Il ne prend pas ma main, mais me suit. Il est quelque peu distant depuis quelques temps et je ne suis pas sûr d'en connaître la raison. Serait-il fâché contre moi ?

Je rentre premier dans la chambre, pose nos sacs à terre. Ludo s'assied sur son lit, sur le point de pleurer. Il regarde le sol et ses lèvres tremblent.

Je m'avance vers lui pour le réconforter mais il s'écarte, visiblement effrayé.

« Ne t'approche pas », me demande-t-il.

Je m'éloigne, je comprends qu'il soit bouleversé par ce qui vient de lui arriver mais de là à avoir peur de moi ?

« Je ne veux pas te faire de mal », chuchote-t-il, versant une larme.

C'est donc ça, il a peur que je lui fasse déclencher une crise. Après un incident pareil, je comprends qu'il ait peur de perdre le contrôle. Non, cela remonte à plus tôt. Ça fait des semaines que je ne l'ai plus pris dans mes bras. Sa proximité me manque. Je m'approche calmement de lui.

« N'aie pas peur, Ludo, tu peux te contrôler, tu as réussi avec Roger plus tôt n'est-ce pas ? »
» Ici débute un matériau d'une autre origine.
(** * Article Coach: issue detection, prioritisation and fix validation

    A shallow embedding of the coaching core of the repository
    ([coaching/problem_detector.py], [coaching/fix_validator.py],
    [coaching/issue_presenter.py], [article_coach.py] and the analysis
    logic of [optimization/local_analyzer.py]) together with the properties
    that its specification states about it.

    Conventions of the embedding:
    - a Python [str] is a [string]; text is taken to be ASCII, one character
      per code point;
    - a Python [int] is a [Z]; a Python [float] is a primitive binary64
      [float], with the IEEE comparisons Python uses;
    - a [dict] with string keys is a [gmap string _];
    - the third-party engines (LanguageTool, textstat, spaCy, the nano
      editor, the terminal prompts) are parameters: records of functions or
      scripted answers;
    - a raised exception is [None] in the [option] monad. *)

From Stdlib Require Import ZArith String Ascii List Floats Bool Lia.
From Stdlib Require Import Sorting.Sorted Sorting.Permutation.
From stdpp Require Import gmap strings list sorting pretty.

Local Open Scope string_scope.
Local Open Scope list_scope.
Local Set Warnings "-register-all,-inexact-float".

(** ** Python primitives used by the program *)

Module Py.

(** [str.isspace] on one ASCII character: TAB, LF, VT, FF, CR, the four
    separators FS, GS, RS, US, and the space. *)
Definition isspace (c : ascii) : bool :=
  let n := nat_of_ascii c in
  (Nat.leb 9 n && Nat.leb n 13) || (Nat.leb 28 n && Nat.leb n 32).

(** [s.lstrip()] *)
Fixpoint lstrip (s : string) : string :=
  match s with
  | EmptyString => EmptyString
  | String c s' => if isspace c then lstrip s' else s
  end.

(** [s.rstrip()] *)
Fixpoint rstrip (s : string) : string :=
  match s with
  | EmptyString => EmptyString
  | String c s' =>
      match rstrip s' with
      | EmptyString => if isspace c then EmptyString else String c EmptyString
      | r => String c r
      end
  end.

(** [s.strip()] *)
Definition strip (s : string) : string := rstrip (lstrip s).

(** Truthiness of a [str]: non-empty. *)
Definition truthy (s : string) : bool :=
  match s with EmptyString => false | String _ _ => true end.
« Mais pas avec toi », me confie-t-il à voix basse, en pleurant. Je ne peux pas résister cette fois et le prend dans mes bras. Je le serre fort, à défaut de pouvoir faire autre chose. Je jalouse Roger par-dessus tout, lui qui lui a pris deux fois un baiser. Mais je ne peux pas lui faire ça. Ludo a besoin avant tout chose de stabilité et de sécurité. Je ne peux pas risquer notre amitié par égoïsme. Alors je le serre, fort, et rien ne se passe. J'observe la pièce autour de moi et rien ne bouge. Toutefois, lorsque mon regard retombe sur Ludo, je vois une lueur bleue au fond de son œil gauche. Et je sais qu'il essaie de toutes ses forces de la contrôler pour ne pas qu'elle le contrôle. J'aimerais tellement pouvoir l'aider d'une façon ou d'une autre, mais je suis inutile. Mes pouvoirs ne sont rien comparés aux siens, mes recherches ne mènent à rien et mes plans pour contrer la mission de Roger ne semblent avoir ni queue ni tête. Alors je suis là pour lui. Et bien qu'il mérite bien plus que moi, je l'aime, en secret.